(** The table is missing: pde_alloc, then the entry. *)
Lemma page_insert_new f s d va p pm rc ts :
  mm_ok base s -> tabs_of s d = Some ts -> table_at ts (pdx va) = None ->
  base <= p -> used_page (phys s) p (mkPage rc false Type_available) -> rc < 2 ^ 20 - 1 ->
  Z.testbit pm 0 = true -> accountable (va_addr va) = true -> pdx va <> TMPX ->
  exists z s', page_insert_fuel (S (S f)) d p va pm s = Done z s' /\ mm_ok base s' /\
    cpu_equiv (cpu_of s') (cpu_of s) /\
    ((z = - ENOMEM /\ insert_failed s s' d va) \/ (z = rc + 1 /\ insert_done s s' d va p pm (rc + 1))).
Proof.
  intros O Ht Hn Hb Hu Hrc Hpm Hv Hx. destruct (mm_cpu _ O) as [Hok HIF].
  set (s1 := set_cpu (do_pushcli (cpu_of s)) s).
  assert (O1 : mm_ok base s1) by (by apply mm_ok_push).
  assert (Hloc : loc_of s d va = None) by (unfold loc_of; rewrite Ht; simpl; by rewrite Hn).
  cbn [page_insert_fuel]. unfold page_insert_with at 1. unfold pushcli.
  rewrite (bind_done _ _ s tt s1) by done. unfold page_get_c_with at 1.
  destruct (pde_alloc_run (page_insert_fuel f) s1 d (pdx va) ts O1 Ht Hn)
    as [(s2 & Hrun & O2 & Sm & He & Hph)|(s2 & Hrun & Hd)].
  - destruct (popcli_run s s2 Hok) as (c & Hpop & Hc); [by unfold cpu_of; simpl; rewrite Hph|].
    exists (- ENOMEM), (set_cpu c s2). split_and!; [|by eapply (mm_ok_equiv s2 c (cpu_of s))|done|left].
    + rewrite (bind_done _ _ s1 None s2); [by rewrite (bind_done _ _ _ _ _ Hpop)|].
      rewrite (bind_done _ _ _ _ _ (page_get_run s1 d va ts Ht)).
      change (loc_of s1 d va) with (loc_of s d va). rewrite Hloc.
      rewrite (bind_done _ _ _ _ _ Hrun). done.
    + split; [done|]. split_and!; [done| |done|].
      * etransitivity; [apply (same_maps_cpu s (do_pushcli (cpu_of s)))|].
        etransitivity; [exact Sm|]. apply same_maps_cpu.
      * intros y pg. simpl. unfold used_page. simpl. by rewrite Hph.
  - pose proof Hd as (O2 & K & r & x & HK & HK2 & Hr & Hnin & Hoth & Hdd & He & Habs & Hfresh & Hub & _ & Hc2 & Htb).
    destruct (tmp_kaddr r Hr) as [Hk0 _]. set (k := va2kaddr (tmp_va r)) in *.
    assert (Hat : table_at (<[pdx va := k]> ts) (pdx va) = Some k)
      by (rewrite table_at_insert, bool_decide_true by done; done).
    pose proof (loc_of_some s2 d va _ _ Hdd Hat) as Hl2.
    assert (Hpx : p <> x) by (intros ->; by eapply Hfresh).
    assert (HKk : K <> k).
    { intros ->. apply Hnin. destruct (mo_tmp _ _ O) as (K' & HK' & Hin). change (tables s1) with (tables s).
      change (tmp_table s1) with (tmp_table s) in HK. by simplify_eq. }
    assert (Hnone : pte_at (ptes s2) (k, ptx va) = 0).
    { rewrite He, pte_at_insert, bool_decide_false by congruence. unfold pte_at.
      destruct (ptes s1 !! (k, ptx va)) as [w|] eqn:Ew; [|done]. exfalso.
      apply Hnin. exact (mo_live _ _ O1 _ _ Ew). }
    destruct (insert_entry_run s s2 d va p pm (k, ptx va) rc Hok HIF Hc2 O2 Hl2) as (s3 & Hins & Hm & Hc3); try done.
    { by rewrite Hnone. }
    { by apply (Hub p). }
    { simpl. rewrite HK2. intros [= ->]. done. }
    destruct Hm as (O3 & Sm3 & He3 & Hu3 & Hub3).
    exists (rc + 1), s3. split_and!; [|done|done|right].
    + rewrite (bind_done _ _ s1 (Some (k, ptx va)) s2); [exact Hins|].
      rewrite (bind_done _ _ _ _ _ (page_get_run s1 d va ts Ht)).
      change (loc_of s1 d va) with (loc_of s d va). rewrite Hloc.
      rewrite (bind_done _ _ _ _ _ Hrun). change (0 <? 0) with false. cbv iota.
      rewrite (bind_done _ _ _ _ _ (page_get_run s2 d va _ Hdd)), Hl2. done.
    + split; [done|]. exists (k, ptx va). split_and!; [|..|done| | |].
      * by rewrite (same_maps_loc _ _ _ _ Sm3).
      * by rewrite He3, pte_at_insert, bool_decide_true.
      * intros d' va' l' Hl'. rewrite (same_maps_loc _ _ _ _ Sm3).
        by eapply (pde_alloc_locs s1 s2 d (pdx va) ts).
      * intros l' Hne Htmp. rewrite He3, pte_at_insert, bool_decide_false by done.
        rewrite He, pte_at_insert, bool_decide_false; [done|]. intros ->. by apply Htmp.
      * intros y pg Hne Hy. apply (Hub3 y pg Hne). apply Hub; [|done]. intros ->. by eapply Hfresh.
      * intros l' Hne Hp. rewrite He3, pte_at_insert, bool_decide_false by done.
        rewrite He, pte_at_insert, bool_decide_false; [done|]. intros ->. change (ptes s1) with (ptes s) in Habs. congruence.
      * right. exists ts, K, r. split_and!; [exact Ht|exact Hn|exact HK|lia|lia|exact Habs|exact Hnin|..].
        -- by rewrite (sm_tables _ _ Sm3).
        -- by rewrite (sm_tabs _ _ Sm3).
        -- intros d' Hne. rewrite (sm_tabs _ _ Sm3). by apply Hoth.
Qed.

Exercise objective ▸ Filter the records above for lines with "exists".

Answer area ▸
  exists z s', page_insert_fuel (S (S f)) d p va pm s = Done z s' /\ mm_ok base s' /\
    exists (- ENOMEM), (set_cpu c s2). split_and!; [|by eapply (mm_ok_equiv s2 c (cpu_of s))|done|left].
    exists (rc + 1), s3. split_and!; [|done|done|right].
    + split; [done|]. exists (k, ptx va). split_and!; [|..|done| | |].
      * right. exists ts, K, r. split_and!; [exact Ht|exact Hn|exact HK|lia|lia|exact Habs|exact Hnin|..].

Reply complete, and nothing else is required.